GOAL OF THE EXERCISE: Find every line in the records below that holds the word "names", and copy each one.

═══ RECORDS SUPPLIED

Record DlfcnHook := mkHook {
  h_dlopen : Z → Z → Z → st (Sym R) Z;
  h_dlclose : Z → st (Sym R) Z;
  h_dlsym : Z → Z → Z → st (Sym R) Z;
  h_dlvsym : Z → Z → Z → Z → st (Sym R) Z;
  h_dlerror : st (Sym R) Z;
  h_dladdr : Z → Z → st (Sym R) Z;
  h_dladdr1 : Z → Z → Z → Z → st (Sym R) Z;
  h_dlinfo : Z → Z → Z → st (Sym R) Z;
  h_dlmopen : Z → Z → Z → Z → st (Sym R) Z;
  h_libc_dlopen_mode : Z → Z → st (Sym R) Z;
  h_libc_dlsym : Z → Z → st (Sym R) Z;
  h_libc_dlvsym : Z → Z → Z → st (Sym R) Z;
  h_libc_dlclose : Z → st (Sym R) Z }.
Definition DLFCN_HOOK : DlfcnHook :=
  mkHook dlfcn_dlopen dlfcn_dlclose dlfcn_dlsym dlfcn_dlvsym dlfcn_dlerror dlfcn_dladdr dlfcn_dladdr1
    dlfcn_dlinfo dlfcn_dlmopen libc_dlopen_mode libc_dlsym libc_dlvsym libc_dlclose.

(** ** find.rs *)
Definition _dl_find_dso_for_object (addr : Z) : st (Sym R) Z := api_dl_find_dso_for_object addr.
Definition _dl_find_object (pc dlfo : Z) : st (Sym R) Z := api_dl_find_object pc dlfo.

(** ** error.rs

    [Err status] is the exit of the process. *)
Definition RTLD_FATAL_EXIT_STATUS : Z := 127.
Definition _dl_signal_error : st (Sym R) (result Z unit) := mret (Err RTLD_FATAL_EXIT_STATUS).
Definition _dl_signal_exception : st (Sym R) (result Z unit) := mret (Err RTLD_FATAL_EXIT_STATUS).
Definition _dl_fatal_printf : st (Sym R) (result Z unit) := mret (Err RTLD_FATAL_EXIT_STATUS).

(** [if !p.is_null() { p.write(v) }] for a value of [n] bytes. *)
Definition write_if (p : Z) (n : nat) (v : Z) : st (Sym R) unit :=
  if negb (p =? 0) then on_mem (store_bytes p (le_encode n v)) else mret tt.
Definition call_operate (operate : option (Z → st (Sym R) unit)) (args : Z) : st (Sym R) unit :=
  match operate with Some f => f args | None => mret tt end.
Definition dl_catch_error (objname errstring mallocedp : Z) (operate : option (Z → st (Sym R) unit)) (args : Z) : st (Sym R) Z :=
  call_operate operate args;;
  write_if objname 8 0;;
  write_if errstring 8 0;;
  write_if mallocedp 1 0;;
  mret 0.
Definition _dl_catch_exception (_exception : Z) (operate : option (Z → st (Sym R) unit)) (args : Z) : st (Sym R) Z :=
  call_operate operate args;; mret 0.
(** The startup state of a committed root: only names and the global scope of
    the context change. *)
Lemma startup_state_run link_maps (root : Id) rtld m g s :
  ctx_load_group (Lease := Lease) (Manager.link_ctx s) root = Some (m :: g) →
  is_Some (ctx_meta (Lease := Lease) (Mod := Mod) (Manager.link_ctx s) root) →
  is_elf m = true → maps_readable link_maps rtld (m :: g) →
  ∃ c', startup_state (LErr := LErr) link_error link_maps root rtld s =
      Ret (Ok (mkStartup (mod_link_map m)
                 (with_rtld rtld (elf_maps link_maps rtld (m :: g)))
                 (default 0 (last (libc_maps (m :: g))))),
           Manager.mkManager c' (Manager.handles s) (Manager.adds s) (Manager.subs s))
    ∧ (∀ x, x ∈ m :: g → x ∈ ctx_global_scope (Id := Id) (Lease := Lease) c')
    ∧ (∀ j, ctx_meta (Lease := Lease) (Mod := Mod) c' j = ctx_meta (Lease := Lease) (Mod := Mod) (Manager.link_ctx s) j)
    ∧ (∀ j, ctx_load_group (Lease := Lease) (Mod := Mod) c' j = ctx_load_group (Lease := Lease) (Mod := Mod) (Manager.link_ctx s) j)
    ∧ outstanding (LinkCtxLaws := LL) c' = outstanding (LinkCtxLaws := LL) (Manager.link_ctx s).
Proof.
  intros Hg Hm Helf Hr. unfold startup_state, Manager.ctx at 1. erewrite st_bind_run by reflexivity.
  destruct (law_promote _ root Hm) as (c1 & Hp & Hm1 & Ho1 & _ & Hg1 & Hin). rewrite Hp.
  erewrite st_bind_run by reflexivity.
  destruct (register_aliases_run (bytes_of_string <$> ["libc.so.6"; "ld-linux-x86-64.so.2"]%string)
    (Manager.mkManager c1 (Manager.handles s) (Manager.adds s) (Manager.subs s))) as (c2 & Hal & Hm2 & Hg2 & Hs2 & Ho2).
  erewrite st_bind_run by exact Hal. erewrite st_bind_run by reflexivity.
  cbn [Manager.link_ctx Manager.handles Manager.adds Manager.subs] in *.
  rewrite Hg2, Hg1, Hg. cbn [head mbind option_bind]. rewrite Helf.
  erewrite st_bind_run by (apply st_lift_run, collect_run, Hr). exists c2. split_and!.
  - unfold mret, st_ret, insert_rtld, with_rtld. cbn [fst snd app]. do 4 f_equal.
    destruct (Z.eqb_spec rtld 0); case_decide; try done. by destruct (elf_maps _ _ _).
  - intros x Hx. rewrite Hs2. eapply Hin; [exact Hg|done].
  - intros j. by rewrite Hm2.
  - intros j. by rewrite Hg2.
  - by rewrite Ho2.
Qed.

(** The runtime linker's own map is listed once. *)
Lemma with_rtld_once link_maps rtld scope :
  rtld ≠ 0 → filter (same_object link_maps rtld) (with_rtld rtld (elf_maps link_maps rtld scope)) = [rtld].
Proof.
  intros Hne. unfold with_rtld. rewrite (decide_False _ _ Hne), filter_app, filter_cons, decide_True by by left.
  assert (∀ l, Forall (λ x, ¬ same_object link_maps rtld x) l → filter (same_object link_maps rtld) l = []) as Hnil.
  { induction 1 as [|x l Hx Hl IH]; [done|]. by rewrite filter_cons_False. }
  assert (Forall (λ x, ¬ same_object link_maps rtld x) (elf_maps link_maps rtld scope)) as Hall.
  { apply Forall_forall. intros x [? _]%list_elem_of_filter. done. }
  by rewrite !Hnil by (by apply Forall_take || by apply Forall_drop).
Qed.

(** C16. Startup hands libc and the debugger the link maps of the program: the
    map of the root as main, then the maps of the ELF modules of its load group
    in breadth-first order with the runtime linker's own map, once, behind the
    first, whatever the registry also knows it by, and the map of libc.so.6;
    the group is global, and nothing but names changes besides. *)
Theorem startup_maps link_maps (root : Id) rtld m g s :
  ctx_load_group (Lease := Lease) (Manager.link_ctx s) root = Some (m :: g) →
  is_Some (ctx_meta (Lease := Lease) (Mod := Mod) (Manager.link_ctx s) root) →
  is_elf m = true → maps_readable link_maps rtld (m :: g) →
  ∃ c', startup_state (LErr := LErr) link_error link_maps root rtld s =
      Ret (Ok (mkStartup (mod_link_map m)
                 (with_rtld rtld (elf_maps link_maps rtld (m :: g)))
                 (default 0 (last (libc_maps (m :: g))))),
           Manager.mkManager c' (Manager.handles s) (Manager.adds s) (Manager.subs s))
    ∧ (rtld ≠ 0 → filter (same_object link_maps rtld) (with_rtld rtld (elf_maps link_maps rtld (m :: g))) = [rtld])
    ∧ (∀ x, x ∈ m :: g → x ∈ ctx_global_scope (Id := Id) (Lease := Lease) c')
    ∧ (∀ j, ctx_meta (Lease := Lease) (Mod := Mod) c' j = ctx_meta (Lease := Lease) (Mod := Mod) (Manager.link_ctx s) j)
    ∧ outstanding (LinkCtxLaws := LL) c' = outstanding (LinkCtxLaws := LL) (Manager.link_ctx s).
Proof.
  intros Hg Hm Helf Hr. destruct (startup_state_run link_maps root rtld m g s Hg Hm Helf Hr) as (c' & Hrun & Hin & Hmeta & _ & Ho).
  exists c'. split_and!; [exact Hrun|by apply with_rtld_once|done|done|done].
Qed.

(** ** The root of the process *)

(** The closure's root is only reported: linking is [open_mapped]. *)
Lemma commit_root_open flags before_init prepared (w : W) :
  commit flags before_init prepared w = (r ← commit_root flags before_init prepared; mret r.2) w.
Proof.
  unfold commit, commit_root, try_res. rewrite !st_bind_assoc. apply st_bind_ext. intros [rel|e] w1 _; [|done].
  rewrite !st_bind_assoc. apply st_bind_ext. intros [pub|e] w2 _; [|done].
  rewrite !st_bind_assoc. apply st_bind_ext. intros [[]|e] w3 _; rewrite !st_bind_assoc; apply st_bind_ext; [|done].
  intros [ld|fl] w4 _; rewrite !st_bind_assoc; by apply st_bind_ext.
Qed.

Lemma open_mapped_root_open envp request key raw flags before_init (w : W) :
  open_mapped envp request key raw flags before_init w
    = (r ← open_mapped_root envp request key raw flags before_init; mret r.2) w.
Proof.
  unfold open_mapped, open_with, open_mapped_root. cbn [is_file_or_binary is_binary map_root].
  rewrite andb_false_r. rewrite st_bind_ret. rewrite (try_res_ok _ _ _ (Mapped key raw) w) by done.
  rewrite st_bind_assoc. apply st_bind_ext. intros paths w1 _. unfold try_res. rewrite st_bind_assoc.
  apply st_bind_ext. intros [[lib|p]|e] w2 _; [done| |done]. apply commit_root_open.
Qed.

Lemma commit_root_Some flags before_init prepared (w : W) o r w' :
  commit_root flags before_init prepared w = Ret ((r, Ok o), w') → is_Some r.
Proof.
  unfold commit_root. intros (rel & w1 & _ & H)%st_bind_Ret_inv. destruct rel; [|done].
  apply st_bind_Ret_inv in H as (pub & w2 & _ & H). destruct pub as [pub|]; [|done].
  apply st_bind_Ret_inv in H as (b & w3 & _ & H). destruct b.
  - apply st_bind_Ret_inv in H as (i & w4 & _ & H). destruct i as [ld|fl];
      apply st_bind_Ret_inv in H as (x & w5 & _ & H); [|done]. injection H as <- _ _. by eexists.
  - by apply st_bind_Ret_inv in H as (x & w5 & _ & H).
Qed.

Context {LLK : LinkerLaws LL LK}.

Lemma drop_opened_run drop_group o (w : W) :
  overflow_checks = false →
  (∀ u (w : W), borrowed w = false → ∃ w', drop_group u w = Ret (tt, w') ∧ borrowed w' = false) →
  borrowed w = false → Manager.lease o ∈ outstanding (LinkCtxLaws := LL) (Manager.link_ctx (manager w)) →
  ∃ w', drop_opened drop_group o w = Ret (tt, w') ∧ borrowed w' = false.
Proof.
  intros HBU Hdrop Hb Hl. unfold drop_opened.
  destruct (Manager.release_run HBU (Manager.lease o) (manager w) Hl) as (u & c' & v & Hr & _).
  erewrite st_bind_run by (apply OpenProps.borrow_run; [done|exact Hr]). by apply Hdrop.
Qed.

══════

RESULT OF THE EXERCISE:
(** The startup state of a committed root: only names and the global scope of
    the group is global, and nothing but names changes besides. *)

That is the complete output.